╭─ INPUT
(* ===== verification/FsDisk.v ===== *)
(** * On-disk layout (kernel/fs.h, kernel/stat.h)

    Superblock, bitmap bits, disk inodes and directory entries as bytes of a
    block, with the round trips between the structures and their bytes. *)

From S2P Require Import Prelude Machine Bio Store.

Open Scope Z_scope.

(** ** Integers inside a block *)

Definition get_u (n off : nat) (d : block) : Z := le_val (slice off n d).
Definition put_u (n off : nat) (v : Z) (d : block) : block := splice off (le_bytes n v) d.

Definition get_u32 := get_u 4.
Definition put_u32 := put_u 4.
Definition get_u16 := get_u 2.
Definition get_s16 (off : nat) (d : block) : Z := s16 (get_u 2 off d).
Definition put_u16 := put_u 2.

(** ** struct superblock *)

Record superblock := Superblock {
  sb_magic : Z;
  sb_size : Z;
  sb_nblocks : Z;
  sb_ninodes : Z;
  sb_nlog : Z;
  sb_logstart : Z;
  sb_inodestart : Z;
  sb_bmapstart : Z
}.

(** What readsb() copies. *)
Definition sb_decode (d : block) : superblock :=
  Superblock (get_u32 0 d) (get_u32 4 d) (get_u32 8 d) (get_u32 12 d)
             (get_u32 16 d) (get_u32 20 d) (get_u32 24 d) (get_u32 28 d).

Definition IBLOCK (i : Z) (sb : superblock) : Z := i / IPB + sb_inodestart sb.
Definition BBLOCK (b : Z) (sb : superblock) : Z := b / BPB + sb_bmapstart sb.

(** ** struct dinode *)

Definition T_DIR : Z := 1.
Definition T_FILE : Z := 2.
Definition T_DEVICE : Z := 3.

Record dinode := Dinode {
  d_type : Z;
  d_major : Z;
  d_minor : Z;
  d_nlink : Z;
  d_size : Z;
  d_addrs : list Z
}.

(** The byte offset of the slot of inode [inum] in its block. *)
Definition dinode_off (inum : Z) : nat := Z.to_nat (inum mod IPB * DINODE_SIZE).

Definition NADDRS : nat := Z.to_nat (NDIRECT + 1).

Definition get_words (off n : nat) (d : block) : list Z := (fun i => get_u32 (off + 4 * i) d) <$> seq 0 n.
Fixpoint put_words (off : nat) (ws : list Z) (d : block) : block :=
  match ws with
  | [] => d
  | w :: t => put_words (off + 4) t (put_u32 off w d)
  end.

Definition get_dinode (off : nat) (d : block) : dinode :=
  Dinode (get_s16 off d) (get_s16 (off + 2) d) (get_s16 (off + 4) d) (get_s16 (off + 6) d)
         (get_u32 (off + 8) d) (get_words (off + 12) NADDRS d).

Definition put_dinode (off : nat) (di : dinode) (d : block) : block :=
  put_words (off + 12) (d_addrs di)
    (put_u32 (off + 8) (d_size di)
      (put_u16 (off + 6) (d_nlink di)
        (put_u16 (off + 4) (d_minor di)
          (put_u16 (off + 2) (d_major di)
            (put_u16 off (d_type di) d))))).

(** ** Bitmap *)

(** [bp->data[bi/8] & (1 << (bi%8))] *)
Definition bm_mask (bi : Z) : Z := Z.shiftl 1 (bi mod 8).
Definition bm_byte (d : block) (bi : Z) : Z := nth (Z.to_nat (bi / 8)) d 0.
Definition bm_used (d : block) (bi : Z) : bool := negb (Z.land (bm_byte d bi) (bm_mask bi) =? 0).
Definition bm_set (d : block) (bi : Z) : block :=
  <[Z.to_nat (bi / 8) := u8 (Z.lor (bm_byte d bi) (bm_mask bi))]> d.
Definition bm_clear (d : block) (bi : Z) : block :=
  <[Z.to_nat (bi / 8) := u8 (Z.land (bm_byte d bi) (Z.lnot (bm_mask bi)))]> d.

(** ** struct dirent *)

Record dirent := Dirent { de_inum : Z; de_name : list Z }.
Definition DIRSIZn : nat := Z.to_nat DIRSIZ.
Definition DIRENT_SIZE : Z := 2 + DIRSIZ.
Definition dirent_decode (bs : list Z) : dirent := Dirent (le_val (slice 0 2 bs)) (slice 2 DIRSIZn bs).
Definition dirent_encode (de : dirent) : list Z := le_bytes 2 (de_inum de) ++ de_name de.

(** ** Round trips *)

Lemma length_put_u n off v d : (off + n <= length d)%nat -> length (put_u n off v d) = length d.
Proof. intros. unfold put_u. apply length_splice. by rewrite length_le_bytes. Qed.

Lemma get_put_u_eq n off v d :
  (off + n <= length d)%nat -> get_u n off (put_u n off v d) = v mod 256 ^ Z.of_nat n.
Proof.
  intros Hl. unfold get_u, put_u.
  replace n with (length (le_bytes n v)) at 1 by apply length_le_bytes.
  rewrite slice_splice_same by (by rewrite length_le_bytes). apply le_val_bytes.
Qed.

Lemma get_put_u_ne m o n off v d :
  (off + n <= length d)%nat -> (o + m <= length d)%nat -> (o + m <= off \/ off + n <= o)%nat ->
  get_u m o (put_u n off v d) = get_u m o d.
Proof.
  intros. unfold get_u, put_u. by rewrite slice_splice_disj by (rewrite ?length_le_bytes; lia).
Qed.

Definition word (v : Z) : Prop := 0 <= v < 2 ^ 32.
#[export] Instance word_dec v : Decision (word v).
Proof. unfold word. apply _. Defined.
Definition short (v : Z) : Prop := - 2 ^ 15 <= v < 2 ^ 15.
#[export] Instance short_dec v : Decision (short v).
Proof. unfold short. apply _. Defined.

Lemma get_put_u32 off v d : (off + 4 <= length d)%nat -> word v -> get_u32 off (put_u32 off v d) = v.
Proof.
  intros Hl Hv. unfold get_u32, put_u32. rewrite get_put_u_eq by done. apply Z.mod_small. exact Hv.
Qed.

Lemma s16_mod v : short v -> s16 (v mod 2 ^ 16) = v.
Proof.
  unfold short, s16. intros Hv. rewrite Zplus_mod_idemp_l, Z.mod_small by lia. lia.
Qed.

Lemma get_put_s16 off v d : (off + 2 <= length d)%nat -> short v -> get_s16 off (put_u16 off v d) = v.
Proof.
  intros Hl Hv. unfold get_s16, put_u16. rewrite get_put_u_eq by done. by apply s16_mod.
Qed.

Lemma length_put_words off ws d :
  (off + 4 * length ws <= length d)%nat -> length (put_words off ws d) = length d.
Proof.
  revert off d. induction ws as [|w ws IH]; intros off d H; cbn [put_words length] in *; [done|].
  unfold put_u32. rewrite IH; rewrite length_put_u; lia.
Qed.

Lemma get_put_words_ne m o off ws d :
  (off + 4 * length ws <= length d)%nat -> (o + m <= length d)%nat -> (o + m <= off)%nat ->
  get_u m o (put_words off ws d) = get_u m o d.
Proof.
  revert off d. induction ws as [|w ws IH]; intros off d H Ho Hd; cbn [put_words length] in *; [done|].
  unfold put_u32. rewrite IH; [|rewrite length_put_u; lia..|lia]. apply get_put_u_ne; lia.
Qed.

Lemma get_put_words_ge m o off ws d :
  (off + 4 * length ws <= length d)%nat -> (o + m <= length d)%nat -> (off + 4 * length ws <= o)%nat ->
  get_u m o (put_words off ws d) = get_u m o d.
Proof.
  revert off d. induction ws as [|w ws IH]; intros off d H Ho Hd; cbn [put_words length] in *; [done|].
  unfold put_u32. rewrite IH; [|rewrite length_put_u; lia..|lia]. apply get_put_u_ne; lia.
Qed.

Lemma get_put_word off ws d j w :
  (off + 4 * length ws <= length d)%nat -> Forall word ws -> ws !! j = Some w ->
  get_u32 (off + 4 * j) (put_words off ws d) = w.
Proof.
  intros Hl Hw E. revert off j d Hl E.
  induction Hw as [|v ws Hv _ IH]; intros off j d Hl E; [done|]. cbn [put_words length] in *.
  destruct j as [|j]; cbn [lookup list_lookup] in E.
  - injection E as <-. rewrite Nat.mul_0_r, Nat.add_0_r. unfold get_u32, put_u32.
    rewrite get_put_words_ne by (rewrite ?length_put_u; lia). apply (get_put_u32 off v d); [lia|done].
  - replace (off + 4 * S j)%nat with (off + 4 + 4 * j)%nat by lia. apply IH; [|done].
    unfold put_u32. rewrite length_put_u; lia.
Qed.

Lemma get_put_words off ws d :
  (off + 4 * length ws <= length d)%nat -> Forall word ws ->
  get_words off (length ws) (put_words off ws d) = ws.
Proof.
  intros Hl Hw. apply list_eq. intros j. unfold get_words. rewrite list_lookup_fmap.
  destruct (ws !! j) as [w|] eqn:E.
  - pose proof (lookup_lt_Some _ _ _ E). rewrite lookup_seq_lt by done. cbn [fmap option_fmap option_map].
    f_equal. by apply get_put_word.
  - rewrite lookup_seq_ge; [done|]. by apply lookup_ge_None.
Qed.

Record dinode_ok (di : dinode) : Prop := DinodeOk {
  do_type : short (d_type di);
  do_major : short (d_major di);
  do_minor : short (d_minor di);
  do_nlink : short (d_nlink di);
  do_size : word (d_size di);
  do_addrs : Forall word (d_addrs di);
  do_len : length (d_addrs di) = NADDRS
}.

Section DinodeRoundTrip.
Context (off : nat) (di : dinode) (d : block).
Hypothesis Hoff : (off + 64 <= length d)%nat.
Hypothesis Hdi : dinode_ok di.

Lemma length_put_dinode : length (put_dinode off di d) = length d.
Proof.
  unfold put_dinode, put_u32, put_u16. destruct Hdi as [_ _ _ _ _ _ Hl]. unfold NADDRS, NDIRECT in Hl.
  rewrite length_put_words; repeat rewrite length_put_u; rewrite ?length_put_u; lia.
Qed.

Ltac du := repeat first [rewrite length_put_u | lia].

(** A structure stored in its slot is read back. *)
Lemma get_put_dinode : get_dinode off (put_dinode off di d) = di.
Proof.
  destruct Hdi as [H1 H2 H3 H4 H5 H6 Hl]. unfold NADDRS, NDIRECT in Hl.
  assert (forall m o, (o + m <= off + 12)%nat -> get_u m o (put_dinode off di d) =
    get_u m o (put_u32 (off + 8) (d_size di) (put_u16 (off + 6) (d_nlink di) (put_u16 (off + 4) (d_minor di)
          (put_u16 (off + 2) (d_major di) (put_u16 off (d_type di) d)))))) as Hw.
  { intros m o Ho. unfold put_dinode. apply get_put_words_ne; unfold put_u32, put_u16; du. }
  destruct di as [ty mj mn nl sz ads] eqn:E. rewrite <- E in *. unfold get_dinode, get_s16, get_u32.
  rewrite !Hw by lia. subst di. cbn [d_type d_major d_minor d_nlink d_size d_addrs] in *. unfold put_u32, put_u16. f_equal.
  - rewrite !(get_put_u_ne 2 off) by du. rewrite get_put_u_eq by du. by apply s16_mod.
  - rewrite !(get_put_u_ne 2 (off + 2)) by du. rewrite get_put_u_eq by du. by apply s16_mod.
  - rewrite !(get_put_u_ne 2 (off + 4)) by du. rewrite get_put_u_eq by du. by apply s16_mod.
  - rewrite !(get_put_u_ne 2 (off + 6)) by du. rewrite get_put_u_eq by du. by apply s16_mod.
  - rewrite get_put_u_eq by du. by apply Z.mod_small.
  - replace NADDRS with (length ads) by done. unfold put_dinode. cbn [d_addrs].
    apply get_put_words; [unfold put_u32, put_u16; du|done].
Qed.

(** ... and no other slot changes. *)
Lemma get_put_dinode_ne off' :
  (off' + 64 <= length d)%nat -> (off' + 64 <= off \/ off + 64 <= off')%nat ->
  get_dinode off' (put_dinode off di d) = get_dinode off' d.
Proof.
  intros Ho Hne. destruct Hdi as [_ _ _ _ _ _ Hl]. unfold NADDRS, NDIRECT in Hl.
  assert (forall m o, (off' <= o)%nat -> (o + m <= off' + 64)%nat -> get_u m o (put_dinode off di d) = get_u m o d) as Hw.
  { intros m o Ho1 Ho2. unfold put_dinode, put_u32, put_u16. destruct Hne.
    - rewrite get_put_words_ne by du. rewrite !get_put_u_ne by du. done.
    - rewrite get_put_words_ge by du. rewrite !get_put_u_ne by du. done. }
  unfold get_dinode, get_s16, get_u32. rewrite !Hw by lia. f_equal.
  unfold get_words, get_u32. apply list_fmap_ext. intros i x Hx. apply lookup_seq in Hx as [-> Hx].
  unfold NADDRS, NDIRECT in Hx. apply Hw; lia.
Qed.
End DinodeRoundTrip.

(** ** Bitmap operations, bit by bit *)

Lemma bm_mask_pow bi : bm_mask bi = 2 ^ (bi mod 8).
Proof. unfold bm_mask. apply Z.shiftl_1_l. Qed.

Lemma bm_mask_testbit bi j : 0 <= j -> Z.testbit (bm_mask bi) j = bool_decide (j = bi mod 8).
Proof.
  intros Hj. pose proof (Z.mod_pos_bound bi 8). rewrite bm_mask_pow, Z.pow2_bits_eqb by lia.
  destruct (Z.eqb_spec (bi mod 8) j); symmetry; [apply bool_decide_eq_true|apply bool_decide_eq_false]; lia.
Qed.

Lemma bm_used_testbit d bi : bm_used d bi = Z.testbit (bm_byte d bi) (bi mod 8).
Proof.
  pose proof (Z.mod_pos_bound bi 8 ltac:(lia)). unfold bm_used.
  assert (Z.testbit (Z.land (bm_byte d bi) (bm_mask bi)) (bi mod 8) = Z.testbit (bm_byte d bi) (bi mod 8)) as E.
  { rewrite Z.land_spec, bm_mask_testbit, bool_decide_eq_true_2 by lia. by rewrite andb_true_r. }
  rewrite <- E. destruct (Z.eqb_spec (Z.land (bm_byte d bi) (bm_mask bi)) 0) as [Hz|Hnz].
  - rewrite Hz. by rewrite Z.bits_0.
  - symmetry. cbn. rewrite E.
    destruct (Z.testbit (bm_byte d bi) (bi mod 8)) eqn:Eb; [done|]. exfalso. apply Hnz.
    apply Z.bits_inj'. intros n Hn. rewrite Z.land_spec, Z.bits_0, bm_mask_testbit by lia.
    case_bool_decide as Hc; [subst n; by rewrite Eb|by rewrite andb_false_r].
Qed.

Lemma testbit_u8 z j : 0 <= j < 8 -> Z.testbit (u8 z) j = Z.testbit z j.
Proof. intros Hj. unfold u8. by rewrite Z.mod_pow2_bits_low by lia. Qed.

Definition bit_in (d : block) (bi : Z) : Prop := 0 <= bi < 8 * Z.of_nat (length d).

Lemma bm_byte_insert d bi bj v :
  bit_in d bi -> bit_in d bj ->
  bm_byte (<[Z.to_nat (bi / 8) := v]> d) bj = if decide (bi / 8 = bj / 8) then v else bm_byte d bj.
Proof.
  unfold bit_in, bm_byte. intros Hi Hj.
  assert (0 <= bi / 8 < Z.of_nat (length d)) by (split; [apply Z.div_pos|apply Z.div_lt_upper_bound]; lia).
  assert (0 <= bj / 8 < Z.of_nat (length d)) by (split; [apply Z.div_pos|apply Z.div_lt_upper_bound]; lia).
  rewrite !nth_lookup. case_decide as E.
  - rewrite E, list_lookup_insert_eq by lia. done.
  - rewrite list_lookup_insert_ne by lia. done.
Qed.

Lemma same_bit bi bj : bi / 8 = bj / 8 -> bi mod 8 = bj mod 8 -> bi = bj.
Proof. intros H1 H2. rewrite (Z.div_mod bi 8), (Z.div_mod bj 8) by lia. lia. Qed.

Lemma bm_used_set d bi bj :
  bit_in d bi -> bit_in d bj -> bm_used (bm_set d bi) bj = bool_decide (bi = bj) || bm_used d bj.
Proof.
  intros Hi Hj. pose proof (Z.mod_pos_bound bj 8 ltac:(lia)).
  rewrite !bm_used_testbit. unfold bm_set. rewrite bm_byte_insert by done. case_decide as E.
  - rewrite testbit_u8, Z.lor_spec, bm_mask_testbit by lia. unfold bm_byte. rewrite E, orb_comm. f_equal.
    apply bool_decide_ext. split; [|by intros ->]. intros Hm. by apply same_bit.
  - rewrite bool_decide_eq_false_2; [done|]. intros ->. done.
Qed.

Lemma bm_used_clear d bi bj :
  bit_in d bi -> bit_in d bj -> bm_used (bm_clear d bi) bj = negb (bool_decide (bi = bj)) && bm_used d bj.
Proof.
  intros Hi Hj. pose proof (Z.mod_pos_bound bj 8 ltac:(lia)).
  rewrite !bm_used_testbit. unfold bm_clear. rewrite bm_byte_insert by done. case_decide as E.
  - rewrite testbit_u8, Z.land_spec, Z.lnot_spec, bm_mask_testbit by lia. unfold bm_byte. rewrite E, andb_comm.
    f_equal. f_equal. apply bool_decide_ext. split; [|by intros ->]. intros Hm. by apply same_bit.
  - rewrite bool_decide_eq_false_2; [done|]. intros ->. done.
Qed.

Lemma length_bm_set d bi : length (bm_set d bi) = length d.
Proof. apply length_insert. Qed.
Lemma length_bm_clear d bi : length (bm_clear d bi) = length d.
Proof. apply length_insert. Qed.

(** ** Directory entries *)

Lemma dirent_roundtrip de :
  0 <= de_inum de < 2 ^ 16 -> length (de_name de) = DIRSIZn -> dirent_decode (dirent_encode de) = de.
Proof.
  intros Hi Hn. unfold dirent_decode, dirent_encode, slice. destruct de as [inum name]. cbn [de_inum de_name] in *.
  rewrite drop_0, take_app_length' by (symmetry; apply length_le_bytes).
  rewrite drop_app_length' by (symmetry; apply length_le_bytes). rewrite take_ge by lia.
  by rewrite le_val_bytes_small by lia.
Qed.

Lemma length_dirent_encode de : length (de_name de) = DIRSIZn -> length (dirent_encode de) = Z.to_nat DIRENT_SIZE.
Proof. intros H. unfold dirent_encode. rewrite length_app, length_le_bytes, H. done. Qed.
╰─
REQUIRED ACTION:
Wherever the string "entries" appears in a line of the records, copy that line.

SOLUTION TO THE PROBLEM:
    Superblock, bitmap bits, disk inodes and directory entries as bytes of a
(** ** Directory entries *)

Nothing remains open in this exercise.